Yes, I was off script but…

I always covered everything in the script. Maybe not in order, and probably in more detail than corporate intended, but I covered it.

I received an “off the record” feedback conversation from someone at work on Friday that has seriously aggravated me and shadowed my whole weekend. We have a three-hour course on shrink for our hourly managers that is part of the “Intro to Hourly Management” week long program I sometimes cover. At my company we estimate that out of the total amount of shrink each year (the difference between what our invoices say we own vs. what the service physically counts) the percentage caused by procedural errors committed by hourly managers is between 60 and 80 percent. One of the folks in my class on Friday is from a store that just had inventory and had a shrink of two million dollars. His Facility Manager may lose his job over it, and the way I’ve been covering this course for the past eighteen months was to go into more detail about what hourly managers could do to reduce it than what the material provides for.

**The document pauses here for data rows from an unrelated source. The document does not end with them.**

(** * Chili3D copilot: agent orchestration and retrieval pipeline

    A shallow embedding of the TypeScript sources of the
    [chili-copilot] and [chili-copilot-rag] packages:

    - [WorkflowStateMachine] (agentic/workflow-state-machine.ts),
    - [ExecutorAgent] (agentic/executor-agent.ts),
    - [ReasoningStreamProcessor] (agentic/reasoning-stream-processor.ts),
    - [ToolExecutor] and [validateToolInput] (tool-executor.ts),
    - [InMemoryVectorStore] (in-memory-vector-store.ts),
    - [ContextAssembler] (context-assembler.ts),
    - [estimateTokens], [chunkText], [cosineSimilarity] (utils.ts),
    - [IndexingPipeline.removeByPrefix] (indexing-pipeline.ts),
    - [BaseProvider.fetchWithRetry] and [BaseProvider.parseSSEStream]
      (providers/base-provider.ts).

    Conventions.  A JavaScript [Map] is an association list kept in
    insertion order ([JSMap]); a thrown [Error] is the right injection of
    a sum carrying the message; an object reference into an array is the
    position of the object in the array; a call to the language model is
    an oracle passed as an argument; a loop whose end is not evident
    runs on fuel and returns [None] when the fuel runs out.  Strings are
    sequences of UTF-16 code units, written with Rocq's 8-bit characters
    (code units 0-255).  The coordinates of an embedding and the
    similarity scores are IEEE 754 doubles (the primitive floats); token
    counts and budgets are integers. *)

From Stdlib Require Import List Arith ZArith Lia Bool String Ascii.
From Stdlib Require Import Relations Permutation Sorted.
From Stdlib Require Import Reals Lra.
From Stdlib Require Import DecimalString.
From Stdlib Require Import Floats.
Import ListNotations.
(** X1: every label read from the sidebar is non-empty, has whitespace at
    neither end and holds no comma. *)
Theorem sidebar_labels_clean (labels_csv L : string)
        (HL : In L (DemoPage.label_list_of labels_csv)) :
  L <> EmptyString
  /\ lstrip L = L /\ rstrip L = L
  /\ str_in "," L = false.
Proof.
  unfold DemoPage.label_list_of in HL.
  apply in_map_iff in HL; destruct HL as (x & <- & Hx).
  apply filter_In in Hx; destruct Hx as [Hpiece Hne].
  destruct (strip_clean x) as [Hl Hr].
  split; [intros E; rewrite E in Hne; discriminate|].
  split; [exact Hl|]. split; [exact Hr|].
  apply strip_no_comma, (split_comma_pieces labels_csv x Hpiece).
Qed.

Lemma sidebar_labels_clean_witness :
  In "Technical" (DemoPage.label_list_of " Billing , ,Technical,,  Spam ")
  /\ "Technical" <> EmptyString
  /\ lstrip "Technical" = "Technical" /\ rstrip "Technical" = "Technical"
  /\ str_in "," "Technical" = false.
Proof.
  assert (H : In "Technical" (DemoPage.label_list_of " Billing , ,Technical,,  Spam "))
    by (vm_compute; right; left; reflexivity).
  split; [exact H|].
  exact (sidebar_labels_clean " Billing , ,Technical,,  Spam " "Technical" H).
Defined.



(** * More on [classify_text] *)

Section Unreadable.

Variables model text : string.
Variable label_list : list string.
Variable few_shots : option (list Demo.shot).
Variable w : world.
Variable resp : response.

Hypothesis Hreply : server w (sent_request model text label_list few_shots) = Ok resp.
Hypothesis Hstatus : 200 <= status_code resp < 300.

(** On a success status the call is what it makes of the body. *)
Lemma classify_text_success :
  fst (Demo.classify_text model text label_list few_shots w)
  = let* out := Demo.response_text resp in
    let '(label, confidence) := Demo.interpret out label_list in
    Ok (label, confidence, out).
Proof.
  rewrite classify_text_result, Hreply. cbn [bind].
  rewrite check_status_passes by lia. reflexivity.
Qed.

End Unreadable.

(** X3: line 56 stands outside both [try] blocks, so when a reply with a
    success status cannot be read, [classify_text] raises to its caller: the
    body is not JSON, or is JSON but not an object, or holds a "response"
    that is not a string. *)
Theorem classify_text_raises_on_unreadable_reply
        (model text : string) (label_list : list string)
        (few_shots : option (list Demo.shot)) (w : world) (resp : response)
        (Hreply : server w (sent_request model text label_list few_shots) = Ok resp)
        (Hstatus : 200 <= status_code resp < 300)
        (Hbad : (exists e, json_loads (resp_text resp) = Raise e)
                \/ (exists v, json_loads (resp_text resp) = Ok v
                              /\ forall d, v <> JObject d)
                \/ (exists d v, json_loads (resp_text resp) = Ok (JObject d)
                                /\ dict_get "response" d = Some v
                                /\ forall s, v <> JString s)) :
  exists e, fst (Demo.classify_text model text label_list few_shots w) = Raise e.
Proof.
  rewrite (classify_text_success model text label_list few_shots w resp Hreply Hstatus).
  unfold Demo.response_text, response_json.
  destruct Hbad as [(e & ->) | [(v & -> & Hv) | (d & v & -> & Hd & Hv)]].
  - eexists; reflexivity.
  - destruct v; try (eexists; reflexivity).
    now destruct (Hv members).
  - cbn [bind get_method]. rewrite Hd.
    destruct v; try (eexists; reflexivity).
    now destruct (Hv s).
Qed.

Lemma classify_text_raises_on_unreadable_reply_witness :
  server (always (Ok reply_null_response))
         (sent_request "llama3.1:8b" "hello" two_labels None)
  = Ok reply_null_response
  /\ json_loads (resp_text reply_null_response) = Ok (JObject [("response", JNull)])
  /\ exists e, fst (Demo.classify_text "llama3.1:8b" "hello" two_labels None
                                       (always (Ok reply_null_response)))
               = Raise e.
Proof.
  split; [reflexivity|]. split; [vm_compute; reflexivity|].
  apply (classify_text_raises_on_unreadable_reply
           "llama3.1:8b" "hello" two_labels None (always (Ok reply_null_response))
           reply_null_response).
  - reflexivity.
  - simpl; lia.
  - right; right. exists [("response", JNull)], JNull.
    split; [vm_compute; reflexivity|]. split; [reflexivity | discriminate].
Defined.

(** X4: model text that is JSON but not an object (a quoted string, a list,
    a number, true, false, null) has no fields to read and is handled by the
    keyword fallback. *)
Theorem interpret_non_object_falls_back
        (out : string) (label_list : list string) (v : json)
        (Hjson : json_loads out = Ok v)
        (Hnot : forall d, v <> JObject d) :
  Demo.interpret out label_list = Demo.fallback out label_list.
Proof.
  assert (H : exists e, Demo.parse_strict out = Raise e).
  { unfold Demo.parse_strict; rewrite Hjson.
    destruct v; try (eexists; reflexivity).
    now destruct (Hnot members). }
  destruct H as (e & He). now apply (interpret_fallback out label_list e).
Qed.

Lemma interpret_non_object_falls_back_witness :
  json_loads (quoted "Billing") = Ok (JString "Billing")
  /\ Demo.interpret (quoted "Billing") two_labels
     = Demo.fallback (quoted "Billing") two_labels
  /\ Demo.fallback (quoted "Billing") two_labels = ("Billing", 0.6%float).
Proof.
  assert (H : json_loads (quoted "Billing") = Ok (JString "Billing"))
    by (vm_compute; reflexivity).
  split; [exact H|].
  split; [|vm_compute; reflexivity].
  apply (interpret_non_object_falls_back (quoted "Billing") two_labels
                                         (JString "Billing") H).
  discriminate.
Defined.



Lemma str_in_empty_sub (s : string) : str_in EmptyString s = true.
Proof. destruct s; reflexivity. Qed.

Lemma scan_labels_with_empty (low : string) (labels : list string)
      (label : string) (confidence : float) :
  In EmptyString labels ->
  exists L, In L labels
            /\ Demo.scan_labels low labels label confidence = (L, 0.6%float).
Proof.
  induction labels as [|P rest IH]; intros Hempty; [destruct Hempty|].
  cbn [Demo.scan_labels].
  destruct (str_in (lower P) low) eqn:E.
  - exists P; split; [now left | reflexivity].
  - destruct Hempty as [-> | Hrest].
    + cbn [lower] in E. rewrite str_in_empty_sub in E. discriminate.
    + destruct (IH Hrest) as (L & HL & Hs).
      exists L; split; [now right | exact Hs].
Qed.

(** X6: an empty label matches every text, so when the label list holds
    one, the fallback never answers "Other" with 0.3: its confidence is 0.6
    and its label is one of the list. *)
Theorem fallback_with_empty_label
        (out : string) (label_list : list string)
        (Hempty : In EmptyString label_list) :
  snd (Demo.fallback out label_list) = 0.6%float
  /\ In (fst (Demo.fallback out label_list)) label_list.
Proof.
  unfold Demo.fallback.
  destruct (scan_labels_with_empty (lower out) label_list "Other" 0.3%float Hempty)
    as (L & HL & ->).
  split; [reflexivity | exact HL].
Qed.

Lemma fallback_with_empty_label_witness :
  In EmptyString ["Billing"; EmptyString; "Spam"]
  /\ snd (Demo.fallback "no label named here" ["Billing"; EmptyString; "Spam"])
     = 0.6%float
  /\ In (fst (Demo.fallback "no label named here" ["Billing"; EmptyString; "Spam"]))
        ["Billing"; EmptyString; "Spam"].
Proof.
  assert (H : In EmptyString ["Billing"; EmptyString; "Spam"])
    by (right; left; reflexivity).
  split; [exact H|].
  exact (fallback_with_empty_label "no label named here"
                                   ["Billing"; EmptyString; "Spam"] H).
Defined.

(** * The first tab ([demo.py], lines 99-116) *)






(** * More on saving ([demo.py], lines 149-171) *)

Section CsvRows.

Lemma read_plain_app (f rest : string) :
  needs_quotes f = false -> after_field rest ->
  read_plain (f ++ rest) = (f, rest).
Proof.
  intros Hf (c & r & -> & Hc & _).
  induction f as [|a f IH]; cbn [String.append read_plain].
  - now rewrite Hc.
  - cbn [needs_quotes] in Hf. apply orb_false_iff in Hf; destruct Hf as [Ha Hf].
    rewrite Ha, (IH Hf). reflexivity.
Qed.

Lemma read_quoted_app (f rest : string) :
  after_field rest ->
  read_quoted (double_quotes f ++ DQ ++ rest) = Some (f, rest).
Proof.
  intros (c & r & -> & _ & Hc).
  induction f as [|a f IH]; cbn [double_quotes String.append].
  - unfold DQ; cbn [String.append read_quoted].
    change (is_dq (ascii_of_nat 34)) with true. cbn iota. now rewrite Hc.
  - destruct (nat_of_char a =? 34)%nat eqn:Ea.
    + cbn [String.append read_quoted]. unfold is_dq at 1 2; rewrite Ea.
      now rewrite IH.
    + cbn [String.append read_quoted]. unfold is_dq at 1; rewrite Ea.
      now rewrite IH.
Qed.

Lemma needs_quotes_head (a : ascii) (f : string) :
  needs_quotes (String a f) = false -> is_dq a = false.
Proof.
  cbn [needs_quotes]; intros H; apply orb_false_iff in H; destruct H as [Ha _].
  unfold csv_special in Ha. unfold is_dq.
  destruct (nat_of_char a =? 34)%nat; [|reflexivity].
  rewrite orb_true_r in Ha; discriminate.
Qed.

I got called on the carpet for it and was told to just cover the content the way it is laid out. The content is so high level it really doesn’t do anyone any good except to let them pass the test at the end of the week. I asked if I said anything wrong or incorrect during my presentation and he said that wasn’t the point. Fine. If he doesn’t think that potentially reducing that store’s shrink number from two million to half a million is the point then neither do I. I’ll cover everything word-for-word right down the page just like a trained monkey would. I’ll send my attendees out on activities unsupervised (because that’s what it calls for) so they have no idea what they’re looking at. I’ll have them sitting still in a class 90% of the time instead of moving back and forth between a real store environment and the classroom.

Two things though: when people start falling asleep, scores start dropping from low to mid 90’s to barely passing, and they stop talking about what a fun experience the course is I don’t want to hear it. Also, I no longer want to be asked, “what time will you be done on Friday?” because the boss wants to leave early. The content calls for forty hours of me talking so by golly thats what you’ll get. We’ll be done at 1700 Friday from now on. Suck on that.